【完】俺がどんなにキミを好きか、まだキミは知らない。

朝から晩の灰野くん









高二の5月末にある行事。

2泊3日の勉強合宿というのは強制参加で、今日がその一日目だ。


毎日10時間の勉強を強いられるなんて、頭がパンクしそう。



―――悪魔の合宿。


そう呼ばれる理由が、合宿開始5時間目で理解できた。


……きつすぎる。



すぐ隣でベリーショートの茶髪をがしがしと書いて「もうだめぇ」と音を上げる彗に、同調の笑みで返す。


「疲れたよぅ……」


力尽きたように机に伏せる彗。


あ、だめだよ、彗!


「寝たら起きないんだから寝ないで!」


「だってもう無理だもん。逆にさぁ、なんで胡桃はそんなはかどってるの?意味不明ー」


「はかどってはないけど……」


「だって全然目さえてるじゃん」


ふわぁとあくびをする彗は目を閉じた。


「もう、彗……あ、寝ちゃった」


テーブルを挟んですぐそこに座るナギちゃんに目をやると「寝かしとけ」だって。適当だなぁ……。

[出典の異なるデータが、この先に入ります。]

(** The handler looks for challenges of the manager's CA only. A challenge
    that is presented for another one, which is what every retry with the test
    CA does, is not found through the handler: if storage had none for the
    request's host before, the request is not handled. *)
Theorem test_ca_challenge_unanswered {U : UnicodeTables} {UL : UrlLib} {L : CertLib} {W} {S : Storage W}
    {SL : StorageLaws S} {N : Sockets W} {B : ChallengeLib W} {NL : SocketLaws N B} (s s1 : arena (W:=W))
    sv address testCA m r d t k :
  sv = httpSolver address \/ sv = tlsALPNSolver address ->
  proper (issuerKey testCA) -> proper (issuerKey (CA m)) -> Safe (issuerKey testCA) <> Safe (issuerKey (CA m)) ->
  Present (distributedSolver testCA sv) d t k s = (Ok (), s1) ->
  config m <> None -> kv (world (a_prog s)) !! challengeTokensKey (CA m) (hostOnly (r_Host r)) = None ->
  exists w', HandleHTTPChallenge (Some m) r (world (a_prog s1)) = (Ok None, w').
Proof.
  intros Hsv Ht Hca Hne Hpr Hc Hno.
  destruct (distributed_stores s s1 sv address testCA d t k Hsv Hpr) as (b & _ & Hkv).
  unfold HandleHTTPChallenge. destruct (DisableHTTPChallenge m); [by eexists |].
  destruct (negb _); [by eexists |]. unfold distributedHTTPChallengeSolver. destruct (config m); [| done].
  unfold bind, try. destruct (Load _ (world (a_prog s1))) as [rl w1] eqn:HL.
  apply Load_law in HL as (Hp & _ & _ & Hv). exists w1. destruct rl as [v | |]; [| done | by edestruct Hp].
  specialize (Hv v eq_refl). rewrite Hkv, lookup_insert_ne in Hv; [congruence |].
  by apply token_keys_differ.
Qed.

Lemma test_ca_challenge_unanswered_witness :
  exists s1 w', Present (distributedSolver "https://test/dir" (httpSolver ":8080")) "a.com" "tok" "key" at_rest =
      (Ok (), s1) /\
    HandleHTTPChallenge (Some some_manager) probe (world (a_prog s1)) = (Ok None, w').
Proof.
  set (s1 := snd (Present (distributedSolver "https://test/dir" (httpSolver ":8080")) "a.com" "tok" "key" at_rest)).
  assert (Present (distributedSolver "https://test/dir" (httpSolver ":8080")) "a.com" "tok" "key" at_rest = (Ok (), s1))
    as Hp by (vm_compute; reflexivity).
  destruct (test_ca_challenge_unanswered at_rest s1 (httpSolver ":8080") ":8080" "https://test/dir" some_manager
              probe "a.com" "tok" "key" (or_introl eq_refl)) as [w' Hw'].
  - split; [| split]; by vm_compute.
  - split; [| split]; by vm_compute.
  - by vm_compute.
  - exact Hp.
  - done.
  - reflexivity.
  - exists s1, w'. by split.
Defined.

(** A TLS-ALPN challenge and an OCSP scan do not go together. While a
    challenge certificate without a parsed leaf is presented, it is in the
    certificate cache, and a scan of the cache panics. *)
Theorem tls_alpn_challenge_crashes_scan {U : UnicodeTables} {L : CertLib} {K : KeyLib} {O : OcspLib} {W}
    {S : Storage W} {SL : StorageLaws S} {E : Env W} {H : Http W} {N : Sockets W} {B : ChallengeLib W}
    {NL : SocketLaws N B} self opts foreign (s s1 : arena (W:=W)) address d t k cert w' :
  sound foreign s -> ChallengeCert d k (world (a_prog s)) = (Ok (Some cert), w') -> Leaf cert = None ->
  Present (tlsALPNSolver address) d t k s = (Ok (), s1) ->
  exists m p, updateOCSPStaples self opts (a_prog s1) = (Panic m, p).
Proof.
  intros [Hc Hn Hf Hi] Hcert Hleaf. cbn [Present tlsALPNSolver]. unfold bind at 1, in_world, in_prog, lift.
  rewrite Hcert. destruct (ChallengeCert_law d k (world (a_prog s))) as [_ [_ Ho]]. rewrite Hcert in Ho. cbn [snd] in Ho.
  unfold bind, with_certs. set (s2 := mkArena (mkProg _ _ _ _) _).
  assert (sound foreign s2) as Hs2 by (split; try done; unfold net in *; cbn; by rewrite Ho).
  destruct (join_spec foreign s2 address Hs2) as (r & s3 & -> & _ & _ & _ & (_ & _ & Hcerts & _) & _).
  intros [= -> ->].
  apply (updateOCSPStaples_nil_leaf self opts (a_prog s1) (tlsALPNCertKeyName d)
           {| tls := cert; Names := [d]; Tags := []; ocsp := None;
              hash := hashCertificateChain (chain cert); managed := false |}); [| done].
  rewrite Hcerts. cbn. by rewrite lookup_insert_eq.
Qed.

Lemma tls_alpn_challenge_crashes_scan_witness :
  exists m p, updateOCSPStaples 1 plain_options
    (a_prog (snd (Present (tlsALPNSolver ":443") "a.com" "tok" "key" at_rest))) = (Panic m, p).
Proof.
  apply (tls_alpn_challenge_crashes_scan 1 plain_options {[7%nat]} at_rest _ ":443" "a.com" "tok" "key"
           (mkTls ["CHALLENGE"] "key" None "") (mkWired blank_disk {[7%nat]}) at_rest_sound).
  - reflexivity.
  - reflexivity.
  - vm_compute. reflexivity.
Defined.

班ごとに行動するこの合宿で、あたしは灰野くんと同じ班になった。


女子は彗とリホちゃんという子。男子はナギちゃんと灰野くんと山本君。

合計6人で一つのテーブルを囲んで勉強しているこの状況が、二泊三日分続くというわけで。


灰野くんが傍に……それどころか目の前にいる。


それがあたしの眠気とかだるさとかを吹き飛ばしちゃうんだよ。